Across all the records, filter for lines with the word "forall" and copy them.

++++++

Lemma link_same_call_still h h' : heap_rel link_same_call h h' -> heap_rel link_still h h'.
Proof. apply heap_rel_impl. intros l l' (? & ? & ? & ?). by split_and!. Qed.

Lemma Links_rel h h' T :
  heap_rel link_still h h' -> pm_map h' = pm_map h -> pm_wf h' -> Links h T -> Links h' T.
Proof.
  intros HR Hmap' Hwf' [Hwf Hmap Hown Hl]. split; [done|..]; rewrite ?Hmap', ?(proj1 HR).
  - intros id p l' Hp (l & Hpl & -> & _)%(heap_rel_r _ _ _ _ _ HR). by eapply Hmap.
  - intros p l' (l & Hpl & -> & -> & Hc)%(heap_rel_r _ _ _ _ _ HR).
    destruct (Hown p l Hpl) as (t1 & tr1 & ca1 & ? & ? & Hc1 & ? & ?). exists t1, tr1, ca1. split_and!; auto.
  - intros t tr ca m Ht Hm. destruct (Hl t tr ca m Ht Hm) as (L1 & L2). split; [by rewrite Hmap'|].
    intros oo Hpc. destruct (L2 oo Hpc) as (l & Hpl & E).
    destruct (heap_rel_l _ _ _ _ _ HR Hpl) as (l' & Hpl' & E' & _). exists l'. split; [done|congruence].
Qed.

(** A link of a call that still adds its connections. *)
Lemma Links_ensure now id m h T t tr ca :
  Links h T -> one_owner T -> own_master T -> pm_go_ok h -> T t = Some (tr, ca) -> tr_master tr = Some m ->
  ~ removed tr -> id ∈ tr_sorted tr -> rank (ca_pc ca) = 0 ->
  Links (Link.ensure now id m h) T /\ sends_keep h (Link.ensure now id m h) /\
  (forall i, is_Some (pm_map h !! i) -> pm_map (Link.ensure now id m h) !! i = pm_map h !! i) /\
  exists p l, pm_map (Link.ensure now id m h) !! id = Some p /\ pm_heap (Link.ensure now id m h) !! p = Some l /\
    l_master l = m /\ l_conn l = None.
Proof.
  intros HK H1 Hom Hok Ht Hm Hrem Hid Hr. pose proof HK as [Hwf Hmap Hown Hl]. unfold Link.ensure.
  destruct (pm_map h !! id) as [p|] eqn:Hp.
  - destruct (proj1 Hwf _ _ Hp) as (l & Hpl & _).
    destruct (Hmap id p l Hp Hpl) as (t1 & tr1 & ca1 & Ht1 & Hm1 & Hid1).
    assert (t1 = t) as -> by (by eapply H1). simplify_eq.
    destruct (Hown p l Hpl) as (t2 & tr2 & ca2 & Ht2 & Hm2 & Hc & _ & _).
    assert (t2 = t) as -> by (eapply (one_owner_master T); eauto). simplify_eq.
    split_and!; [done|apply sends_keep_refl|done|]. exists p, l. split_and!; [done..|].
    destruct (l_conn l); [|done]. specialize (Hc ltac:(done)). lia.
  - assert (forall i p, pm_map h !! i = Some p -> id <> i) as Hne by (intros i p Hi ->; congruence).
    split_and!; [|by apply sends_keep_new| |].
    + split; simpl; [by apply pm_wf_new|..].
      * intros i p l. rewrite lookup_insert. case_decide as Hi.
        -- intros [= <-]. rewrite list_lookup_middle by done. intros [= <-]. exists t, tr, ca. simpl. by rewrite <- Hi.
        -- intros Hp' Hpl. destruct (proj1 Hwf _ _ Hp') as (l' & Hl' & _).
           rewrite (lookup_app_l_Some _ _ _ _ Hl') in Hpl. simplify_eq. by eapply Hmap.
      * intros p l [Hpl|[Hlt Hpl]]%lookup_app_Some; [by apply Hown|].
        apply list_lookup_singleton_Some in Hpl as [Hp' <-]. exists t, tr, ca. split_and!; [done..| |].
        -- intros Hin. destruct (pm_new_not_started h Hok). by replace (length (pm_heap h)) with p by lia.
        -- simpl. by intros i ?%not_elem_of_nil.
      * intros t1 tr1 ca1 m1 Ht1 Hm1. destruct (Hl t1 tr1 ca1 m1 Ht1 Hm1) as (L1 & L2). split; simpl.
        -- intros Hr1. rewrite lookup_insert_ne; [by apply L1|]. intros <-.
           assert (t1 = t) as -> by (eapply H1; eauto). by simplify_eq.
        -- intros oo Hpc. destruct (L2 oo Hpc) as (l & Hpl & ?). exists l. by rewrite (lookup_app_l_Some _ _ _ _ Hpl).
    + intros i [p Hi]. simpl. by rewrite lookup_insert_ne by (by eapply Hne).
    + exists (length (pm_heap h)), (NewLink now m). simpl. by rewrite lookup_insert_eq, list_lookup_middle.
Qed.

++++++

=== Exercise solution ===
  (forall i, is_Some (pm_map h !! i) -> pm_map (Link.ensure now id m h) !! i = pm_map h !! i) /\
  - assert (forall i p, pm_map h !! i = Some p -> id <> i) as Hne by (intros i p Hi ->; congruence).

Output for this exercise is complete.